Having just completed a biography of progressive reformer Josephine Roche, I am struck with déjà vu nearly every time I open my morning newspaper. Headlines routinely mention the central role that economic inequality will play in the 2016 US presidential race. Jeb Bush recently initiated his campaign for the Republican nomination with a promise to tackle economic inequality, while Democratic front-runner Hillary Clinton reportedly struggled to build a platform that would reduce inequality without alienating Wall Street bankers. Elizabeth Warren is an appealing alternative to Clinton among many in her party precisely because economic inequality has been the most powerful generator of her political agenda.

Economic inequality was also at the center of concern for Josephine Roche, a progressive reformer about whom I spoke recently at the Washington History Seminar. Indeed, Roche’s dramatic life story, which spanned the years from 1886 to 1976, led me to conclude in her biography that the desire to diminish inequalities of wealth and power lay at the heart of American progressivism from the late 19th century through the 1960s. And, as many scholars have shown, progressives actually succeeded by the 1950s in creating the greatest economic equality in all of US history. When today’s presidential aspirants strive to develop platforms aimed at shrinking the gap between rich and poor, they have a rich political heritage from which to draw ideas. 

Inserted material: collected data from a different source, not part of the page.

(** [Acceptor::bind] and [Acceptor::listen]: error codes. *)
Definition ac_bind (n : nat) (ip port : Z) (a : Acceptor) : Z * Acceptor :=
  let rc := k_bind n (ac_bound a) ip port in
  if rc =? 0 then (ec_ok, a <| ac_bound := true |> <| ac_ip := ip |>) else (to_error_code rc, a).

Definition ac_listen (n : nat) (port : Z) (a : Acceptor) : Z * Acceptor :=
  let rc := k_listen n port in
  if rc =? 0 then (ec_ok, a <| ac_listens := true |>) else (to_error_code rc, a).

(** [initSocket]; [ip] 0 is any address. *)
Definition initSocket (n : nat) (a : Acceptor) (port ip : Z) : bool * Acceptor :=
  let port := getRealPort port in
  let '(result, a) := if ac_open a then (true, a) else (k_socket n, a <| ac_open := k_socket n |>) in
  if result then
    let '(ec, a) := ac_bind n ip port a in
    if ec =? ec_ok then
      let '(ec, a) := ac_listen n port a in (ec =? ec_ok, a)
    else (false, a)
  else (false, a).

(** [async_accept] arms one event. *)
Definition async_accept (a : Acceptor) : Acceptor := a <| ac_armed ::= S |>.

(** [HTTPMixin::init] and [NotificationMixin::init]. *)
Definition mixin_init (n : nat) (port : Z) (a : Acceptor) : bool * Acceptor :=
  let '(ok, a) := initSocket n a port 0 in
  if ok then (true, async_accept a) else (false, a).

(** ** [ServicebrokerServer::run] *)

Definition MAX_IPS_TO_BIND : nat := 5.

(** [parseIPs]: the addresses stored, in order. *)
Definition parseIPs (dottedIps : bytes) : list Z := omap k_inet_pton (tokens "," dottedIps).

(** [mFlags], whether there is a master, and [mBindIPs]. *)
Record Options := mkOptions {
  op_tcp_master : bool;
  op_tcp_slave : bool;
  op_http : bool;
  op_master : bool;
  op_bindIPs : option bytes;
}.

(** The server's acceptors and the local variables of [run]; [ss_left] is [ipsToBind]. *)
Record Sockets := mkSockets {
  ss_tcp : list Acceptor;
  ss_bindStatus : list bool;
  ss_left : Z;
  ss_http : Acceptor;
  ss_notification : Acceptor;
}.
#[export] Instance Eta_Sockets : Eta Sockets := fun s =>
  mkSockets (ss_tcp s) (ss_bindStatus s) (ss_left s) (ss_http s) (ss_notification s).

Definition bind_ips (o : Options) : list Z := match op_bindIPs o with Some s => parseIPs s | None => [] end.

(** [mBindFeatureActive]. *)
Definition bindFeatureActive (o : Options) : bool := bool_decide (bind_ips o <> []).

(** The beginning of [run]; [opened] tells whether the constructors could open a socket. *)
Definition start_sockets (o : Options) (opened : bool) (http notification : Acceptor) : Sockets :=
  let ipsToBind := match op_bindIPs o with Some s => length (parseIPs s) | None => 1%nat end in
  mkSockets (replicate ipsToBind (new_Acceptor opened)) (replicate MAX_IPS_TO_BIND false) (u16 (Z.of_nat ipsToBind))
    http notification.

(** The loop over the bound addresses; [None] is an access behind [bindStatus] or [ips]. *)
Fixpoint bind_loop (n : nat) (l : list Acceptor) (st : list bool) (ips : list Z) (toBind : Z)
    : option (list Acceptor * list bool * Z) :=
  match l, st, ips with
  | [], _, _ => Some ([], st, toBind)
  | a :: l, true :: st, _ :: ips =>
    '(l, st, toBind) ← bind_loop n l st ips toBind; Some (a :: l, true :: st, toBind)
  | a :: l, false :: st, ip :: ips =>
    let '(ok, a) := initSocket n a SB_MASTER_PORT ip in
    let a := if ok then async_accept a else a in
    '(l, st, toBind) ← bind_loop n l st ips (if ok then u16 (toBind - 1) else toBind);
    Some (a :: l, ok :: st, toBind)
  | _, _, _ => None
  end.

 Josephine Roche’s biography reveals that heritage. Roche emphasized the importance of policies aimed directly at more equitably allocating the fruits of economic production—like progressive income taxes, higher minimum wages, and robust social security programs—which are on many political wish lists now. Another goal of hers was legislation that would empower workers in their places of employment, which appears more rarely in current proposals but was a vital tool in reducing inequality in the mid-20th century. 

One of the reasons that the empowerment of workers is so important to diminishing inequality is that other equalizing policies can otherwise so easily go unenforced. Roche discovered this dynamic when she was in Colorado during a great coal strike in 1913–14. While visiting coal camps during the strike, Roche discovered that coal mine owners routinely ignored state laws governing hours and wages. Roche concluded that public policies aimed at raising workers’ standards of living were not enough to diminish inequality: if workers were not empowered to insist on enforcement through collective action, the policies were ineffective....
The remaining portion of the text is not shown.